(SUPPLIED DATA)
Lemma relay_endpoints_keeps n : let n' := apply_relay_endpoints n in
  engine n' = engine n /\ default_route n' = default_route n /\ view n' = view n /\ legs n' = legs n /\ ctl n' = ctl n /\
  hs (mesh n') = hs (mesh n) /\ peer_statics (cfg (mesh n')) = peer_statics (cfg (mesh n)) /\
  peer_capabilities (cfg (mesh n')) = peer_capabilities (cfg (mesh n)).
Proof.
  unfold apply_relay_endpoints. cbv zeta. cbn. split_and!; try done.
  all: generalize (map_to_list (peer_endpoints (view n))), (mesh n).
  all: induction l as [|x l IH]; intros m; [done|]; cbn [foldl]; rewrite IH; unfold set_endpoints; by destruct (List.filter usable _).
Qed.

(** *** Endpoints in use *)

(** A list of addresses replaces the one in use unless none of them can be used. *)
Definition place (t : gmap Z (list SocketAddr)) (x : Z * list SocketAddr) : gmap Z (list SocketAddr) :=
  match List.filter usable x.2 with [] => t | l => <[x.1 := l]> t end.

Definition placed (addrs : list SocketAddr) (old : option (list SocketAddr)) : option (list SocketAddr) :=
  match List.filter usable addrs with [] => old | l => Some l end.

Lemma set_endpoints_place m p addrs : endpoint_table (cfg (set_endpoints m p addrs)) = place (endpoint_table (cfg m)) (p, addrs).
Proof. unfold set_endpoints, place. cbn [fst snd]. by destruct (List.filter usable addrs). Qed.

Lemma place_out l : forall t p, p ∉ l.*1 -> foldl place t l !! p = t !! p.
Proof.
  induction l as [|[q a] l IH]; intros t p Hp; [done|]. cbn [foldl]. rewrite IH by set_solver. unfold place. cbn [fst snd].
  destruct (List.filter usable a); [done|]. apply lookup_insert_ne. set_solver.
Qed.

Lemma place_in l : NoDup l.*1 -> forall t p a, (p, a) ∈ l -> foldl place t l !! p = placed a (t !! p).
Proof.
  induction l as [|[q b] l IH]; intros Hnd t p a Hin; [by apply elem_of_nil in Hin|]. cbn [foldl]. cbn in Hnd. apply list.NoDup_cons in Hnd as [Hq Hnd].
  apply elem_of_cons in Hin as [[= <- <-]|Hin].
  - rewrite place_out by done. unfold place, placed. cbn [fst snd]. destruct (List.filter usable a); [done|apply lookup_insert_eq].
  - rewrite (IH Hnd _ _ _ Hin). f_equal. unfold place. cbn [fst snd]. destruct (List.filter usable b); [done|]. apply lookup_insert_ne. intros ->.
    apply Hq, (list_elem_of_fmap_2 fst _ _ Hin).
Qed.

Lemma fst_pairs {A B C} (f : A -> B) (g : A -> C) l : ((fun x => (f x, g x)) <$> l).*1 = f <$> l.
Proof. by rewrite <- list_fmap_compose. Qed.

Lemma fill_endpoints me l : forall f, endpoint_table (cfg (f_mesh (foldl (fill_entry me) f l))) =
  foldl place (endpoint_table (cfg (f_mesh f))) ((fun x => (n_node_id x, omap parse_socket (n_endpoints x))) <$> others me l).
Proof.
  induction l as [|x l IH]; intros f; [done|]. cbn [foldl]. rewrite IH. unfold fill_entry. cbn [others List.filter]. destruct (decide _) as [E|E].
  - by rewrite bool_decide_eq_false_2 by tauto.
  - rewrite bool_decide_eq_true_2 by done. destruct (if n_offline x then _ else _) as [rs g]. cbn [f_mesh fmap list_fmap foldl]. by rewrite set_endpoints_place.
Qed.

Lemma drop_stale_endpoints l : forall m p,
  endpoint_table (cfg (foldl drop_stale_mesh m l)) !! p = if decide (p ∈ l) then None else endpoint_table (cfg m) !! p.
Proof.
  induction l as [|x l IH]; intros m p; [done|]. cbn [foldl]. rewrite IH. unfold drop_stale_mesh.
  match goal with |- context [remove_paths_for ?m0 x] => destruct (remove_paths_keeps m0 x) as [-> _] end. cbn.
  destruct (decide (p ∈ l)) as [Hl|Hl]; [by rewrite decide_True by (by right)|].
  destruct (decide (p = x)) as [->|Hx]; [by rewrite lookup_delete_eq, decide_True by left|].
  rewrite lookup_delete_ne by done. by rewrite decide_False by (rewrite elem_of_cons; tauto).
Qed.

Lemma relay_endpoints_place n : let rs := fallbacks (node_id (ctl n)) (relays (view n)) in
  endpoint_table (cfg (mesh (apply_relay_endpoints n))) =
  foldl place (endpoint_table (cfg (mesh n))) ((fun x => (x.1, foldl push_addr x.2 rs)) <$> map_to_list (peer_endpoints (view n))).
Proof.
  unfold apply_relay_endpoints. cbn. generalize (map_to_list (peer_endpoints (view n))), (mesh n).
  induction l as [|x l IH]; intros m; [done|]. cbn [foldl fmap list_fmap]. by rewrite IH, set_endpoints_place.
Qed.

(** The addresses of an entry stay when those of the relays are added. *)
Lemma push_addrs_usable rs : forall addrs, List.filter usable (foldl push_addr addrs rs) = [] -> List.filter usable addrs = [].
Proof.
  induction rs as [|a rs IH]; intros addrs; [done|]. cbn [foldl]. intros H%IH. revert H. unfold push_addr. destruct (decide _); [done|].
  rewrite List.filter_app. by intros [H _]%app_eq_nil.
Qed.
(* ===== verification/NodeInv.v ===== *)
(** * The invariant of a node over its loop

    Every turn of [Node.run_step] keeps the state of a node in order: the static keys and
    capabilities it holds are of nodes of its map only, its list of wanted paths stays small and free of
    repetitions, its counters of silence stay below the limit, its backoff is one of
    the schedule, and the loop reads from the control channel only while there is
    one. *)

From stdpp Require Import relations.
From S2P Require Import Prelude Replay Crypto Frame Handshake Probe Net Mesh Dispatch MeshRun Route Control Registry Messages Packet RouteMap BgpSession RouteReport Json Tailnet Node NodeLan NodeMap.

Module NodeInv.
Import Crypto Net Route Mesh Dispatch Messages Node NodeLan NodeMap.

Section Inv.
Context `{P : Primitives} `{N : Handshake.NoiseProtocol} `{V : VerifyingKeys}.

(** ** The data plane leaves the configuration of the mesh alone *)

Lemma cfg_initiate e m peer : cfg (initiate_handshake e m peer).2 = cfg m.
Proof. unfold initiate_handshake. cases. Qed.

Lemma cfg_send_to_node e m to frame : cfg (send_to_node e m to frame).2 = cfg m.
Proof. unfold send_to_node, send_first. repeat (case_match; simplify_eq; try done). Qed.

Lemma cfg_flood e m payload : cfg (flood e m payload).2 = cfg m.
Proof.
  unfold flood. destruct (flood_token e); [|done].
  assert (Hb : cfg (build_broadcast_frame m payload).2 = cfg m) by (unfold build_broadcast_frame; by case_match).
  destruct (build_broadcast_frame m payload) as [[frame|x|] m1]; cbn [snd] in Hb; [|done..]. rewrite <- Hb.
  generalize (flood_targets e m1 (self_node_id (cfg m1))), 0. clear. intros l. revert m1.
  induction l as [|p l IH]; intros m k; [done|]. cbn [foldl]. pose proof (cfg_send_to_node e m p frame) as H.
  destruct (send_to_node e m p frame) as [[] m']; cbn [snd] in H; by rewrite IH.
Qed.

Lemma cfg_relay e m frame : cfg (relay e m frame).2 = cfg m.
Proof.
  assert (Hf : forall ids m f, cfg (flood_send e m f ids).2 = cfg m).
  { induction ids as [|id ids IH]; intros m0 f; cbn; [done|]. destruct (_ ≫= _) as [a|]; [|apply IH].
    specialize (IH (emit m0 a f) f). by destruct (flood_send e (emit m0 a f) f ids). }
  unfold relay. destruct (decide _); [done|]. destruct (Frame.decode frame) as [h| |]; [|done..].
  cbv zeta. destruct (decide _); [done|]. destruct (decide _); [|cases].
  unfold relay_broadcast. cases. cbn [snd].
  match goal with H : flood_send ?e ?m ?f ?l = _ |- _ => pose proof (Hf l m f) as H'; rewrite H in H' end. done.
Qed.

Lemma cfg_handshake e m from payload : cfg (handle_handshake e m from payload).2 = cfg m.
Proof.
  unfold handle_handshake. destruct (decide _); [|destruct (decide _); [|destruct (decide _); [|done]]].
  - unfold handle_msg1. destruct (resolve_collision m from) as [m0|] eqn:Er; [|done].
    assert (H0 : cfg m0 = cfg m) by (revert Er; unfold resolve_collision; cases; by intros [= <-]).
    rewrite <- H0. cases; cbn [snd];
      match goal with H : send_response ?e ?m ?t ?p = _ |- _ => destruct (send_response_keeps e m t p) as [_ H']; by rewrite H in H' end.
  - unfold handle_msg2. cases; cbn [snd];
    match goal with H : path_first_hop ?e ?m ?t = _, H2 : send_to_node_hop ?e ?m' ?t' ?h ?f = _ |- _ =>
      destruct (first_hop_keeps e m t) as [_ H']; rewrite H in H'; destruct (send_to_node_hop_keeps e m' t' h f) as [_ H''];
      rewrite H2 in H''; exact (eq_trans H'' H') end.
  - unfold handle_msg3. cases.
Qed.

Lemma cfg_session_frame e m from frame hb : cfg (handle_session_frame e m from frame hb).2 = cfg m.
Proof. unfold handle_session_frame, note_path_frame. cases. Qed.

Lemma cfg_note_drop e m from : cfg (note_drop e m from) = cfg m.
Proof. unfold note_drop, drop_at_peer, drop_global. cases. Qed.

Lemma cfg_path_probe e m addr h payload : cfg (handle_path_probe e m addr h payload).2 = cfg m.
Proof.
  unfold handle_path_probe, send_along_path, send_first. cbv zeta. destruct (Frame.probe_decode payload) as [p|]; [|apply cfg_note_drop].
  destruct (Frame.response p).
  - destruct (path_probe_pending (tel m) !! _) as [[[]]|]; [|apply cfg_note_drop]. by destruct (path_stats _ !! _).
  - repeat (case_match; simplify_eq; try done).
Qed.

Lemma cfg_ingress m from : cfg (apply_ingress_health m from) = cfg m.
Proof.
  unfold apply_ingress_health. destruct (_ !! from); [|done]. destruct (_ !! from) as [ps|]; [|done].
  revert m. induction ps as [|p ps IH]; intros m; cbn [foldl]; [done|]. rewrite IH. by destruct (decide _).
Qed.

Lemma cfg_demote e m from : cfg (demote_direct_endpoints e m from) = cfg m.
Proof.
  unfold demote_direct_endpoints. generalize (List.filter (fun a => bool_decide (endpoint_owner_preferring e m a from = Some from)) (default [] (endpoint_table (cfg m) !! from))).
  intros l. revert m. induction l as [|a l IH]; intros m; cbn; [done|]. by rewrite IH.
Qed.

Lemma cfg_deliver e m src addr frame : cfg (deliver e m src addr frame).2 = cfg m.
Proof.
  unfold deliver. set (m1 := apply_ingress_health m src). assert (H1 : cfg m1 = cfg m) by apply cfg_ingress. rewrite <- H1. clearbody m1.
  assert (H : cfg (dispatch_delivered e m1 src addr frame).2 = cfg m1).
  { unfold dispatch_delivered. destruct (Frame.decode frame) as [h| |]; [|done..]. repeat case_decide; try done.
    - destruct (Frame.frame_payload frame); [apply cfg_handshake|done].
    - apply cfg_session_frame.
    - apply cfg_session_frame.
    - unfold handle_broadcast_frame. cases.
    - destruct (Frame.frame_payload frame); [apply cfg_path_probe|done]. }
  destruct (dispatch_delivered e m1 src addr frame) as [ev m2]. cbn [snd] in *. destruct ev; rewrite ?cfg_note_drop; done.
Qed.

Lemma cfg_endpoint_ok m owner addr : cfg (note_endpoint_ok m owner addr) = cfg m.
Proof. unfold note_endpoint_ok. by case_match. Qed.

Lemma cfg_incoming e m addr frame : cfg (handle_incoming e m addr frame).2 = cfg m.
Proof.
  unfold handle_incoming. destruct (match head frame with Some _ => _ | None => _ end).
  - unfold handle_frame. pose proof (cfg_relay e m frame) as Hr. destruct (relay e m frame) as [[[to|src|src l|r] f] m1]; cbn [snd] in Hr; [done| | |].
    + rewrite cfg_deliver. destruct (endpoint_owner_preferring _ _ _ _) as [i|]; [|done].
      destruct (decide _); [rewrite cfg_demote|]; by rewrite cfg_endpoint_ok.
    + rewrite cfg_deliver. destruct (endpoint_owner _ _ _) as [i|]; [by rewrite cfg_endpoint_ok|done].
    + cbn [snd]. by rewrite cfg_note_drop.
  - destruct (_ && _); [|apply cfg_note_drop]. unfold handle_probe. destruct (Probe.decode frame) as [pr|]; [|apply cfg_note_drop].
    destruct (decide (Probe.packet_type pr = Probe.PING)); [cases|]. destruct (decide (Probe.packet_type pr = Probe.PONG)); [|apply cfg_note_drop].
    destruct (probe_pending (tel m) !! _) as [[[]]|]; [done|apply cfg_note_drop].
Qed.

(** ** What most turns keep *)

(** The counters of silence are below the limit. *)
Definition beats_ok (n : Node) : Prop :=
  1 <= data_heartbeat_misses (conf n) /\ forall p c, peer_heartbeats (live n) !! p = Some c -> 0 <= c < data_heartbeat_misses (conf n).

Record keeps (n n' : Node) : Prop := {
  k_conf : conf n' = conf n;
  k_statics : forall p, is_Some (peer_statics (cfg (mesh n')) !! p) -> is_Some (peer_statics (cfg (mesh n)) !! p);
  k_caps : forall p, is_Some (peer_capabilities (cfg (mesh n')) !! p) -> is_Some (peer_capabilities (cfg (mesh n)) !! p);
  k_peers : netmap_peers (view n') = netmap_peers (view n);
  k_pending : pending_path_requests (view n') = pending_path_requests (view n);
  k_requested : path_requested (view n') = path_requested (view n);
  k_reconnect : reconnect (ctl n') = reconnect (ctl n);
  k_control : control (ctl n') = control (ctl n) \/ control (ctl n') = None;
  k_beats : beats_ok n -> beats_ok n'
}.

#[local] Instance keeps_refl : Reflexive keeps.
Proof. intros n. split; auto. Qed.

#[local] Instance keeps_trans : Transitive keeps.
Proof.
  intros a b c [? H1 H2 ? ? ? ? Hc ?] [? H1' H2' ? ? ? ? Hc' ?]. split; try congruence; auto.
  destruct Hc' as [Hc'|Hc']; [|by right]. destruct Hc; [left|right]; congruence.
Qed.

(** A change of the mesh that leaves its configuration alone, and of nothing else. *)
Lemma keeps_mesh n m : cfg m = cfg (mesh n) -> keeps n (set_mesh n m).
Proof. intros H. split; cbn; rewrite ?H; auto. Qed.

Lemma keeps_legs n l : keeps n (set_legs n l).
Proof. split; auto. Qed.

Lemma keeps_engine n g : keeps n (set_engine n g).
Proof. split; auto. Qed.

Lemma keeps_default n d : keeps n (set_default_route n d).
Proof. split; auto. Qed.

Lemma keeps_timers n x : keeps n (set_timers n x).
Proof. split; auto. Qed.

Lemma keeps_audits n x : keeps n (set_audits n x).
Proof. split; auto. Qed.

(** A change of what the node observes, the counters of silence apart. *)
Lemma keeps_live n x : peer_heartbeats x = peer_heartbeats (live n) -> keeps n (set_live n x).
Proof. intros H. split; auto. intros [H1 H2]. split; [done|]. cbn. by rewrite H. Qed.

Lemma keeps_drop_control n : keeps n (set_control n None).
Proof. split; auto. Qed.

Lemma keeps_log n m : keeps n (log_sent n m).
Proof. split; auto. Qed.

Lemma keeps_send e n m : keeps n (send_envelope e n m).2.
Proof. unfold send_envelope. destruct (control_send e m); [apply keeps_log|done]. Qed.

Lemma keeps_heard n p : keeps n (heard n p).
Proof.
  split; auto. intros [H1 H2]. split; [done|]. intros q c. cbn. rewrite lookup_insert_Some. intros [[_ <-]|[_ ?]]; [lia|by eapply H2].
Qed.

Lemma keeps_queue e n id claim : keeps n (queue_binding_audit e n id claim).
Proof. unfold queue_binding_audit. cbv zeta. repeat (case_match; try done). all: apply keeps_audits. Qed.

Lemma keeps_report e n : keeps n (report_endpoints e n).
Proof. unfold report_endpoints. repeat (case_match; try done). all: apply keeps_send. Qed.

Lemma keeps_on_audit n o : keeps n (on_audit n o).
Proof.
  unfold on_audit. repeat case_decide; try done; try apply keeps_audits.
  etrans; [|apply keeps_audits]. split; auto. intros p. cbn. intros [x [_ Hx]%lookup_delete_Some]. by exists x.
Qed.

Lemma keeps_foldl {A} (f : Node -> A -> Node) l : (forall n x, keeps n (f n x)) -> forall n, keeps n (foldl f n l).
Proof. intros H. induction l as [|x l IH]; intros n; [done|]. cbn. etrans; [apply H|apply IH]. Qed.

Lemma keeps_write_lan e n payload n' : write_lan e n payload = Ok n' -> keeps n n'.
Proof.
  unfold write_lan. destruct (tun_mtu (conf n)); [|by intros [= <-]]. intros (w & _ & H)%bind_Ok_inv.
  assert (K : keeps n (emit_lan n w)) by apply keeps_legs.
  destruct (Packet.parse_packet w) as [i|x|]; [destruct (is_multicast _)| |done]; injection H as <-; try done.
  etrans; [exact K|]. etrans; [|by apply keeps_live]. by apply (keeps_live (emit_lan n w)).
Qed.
(End SUPPLIED DATA)
◆ **PROBLEM TO SOLVE**
Copy the lines above exactly. Start with the line containing "unfold apply_relay_endpoints. cbn.", end with the line containing "capabilities it holds", and include both.

◆ **TASK RESPONSE**
  unfold apply_relay_endpoints. cbn. generalize (map_to_list (peer_endpoints (view n))), (mesh n).
  induction l as [|x l IH]; intros m; [done|]. cbn [foldl fmap list_fmap]. by rewrite IH, set_endpoints_place.
Qed.

(** The addresses of an entry stay when those of the relays are added. *)
Lemma push_addrs_usable rs : forall addrs, List.filter usable (foldl push_addr addrs rs) = [] -> List.filter usable addrs = [].
Proof.
  induction rs as [|a rs IH]; intros addrs; [done|]. cbn [foldl]. intros H%IH. revert H. unfold push_addr. destruct (decide _); [done|].
  rewrite List.filter_app. by intros [H _]%app_eq_nil.
Qed.
(* ===== verification/NodeInv.v ===== *)
(** * The invariant of a node over its loop

    Every turn of [Node.run_step] keeps the state of a node in order: the static keys and
    capabilities it holds are of nodes of its map only, its list of wanted paths stays small and free of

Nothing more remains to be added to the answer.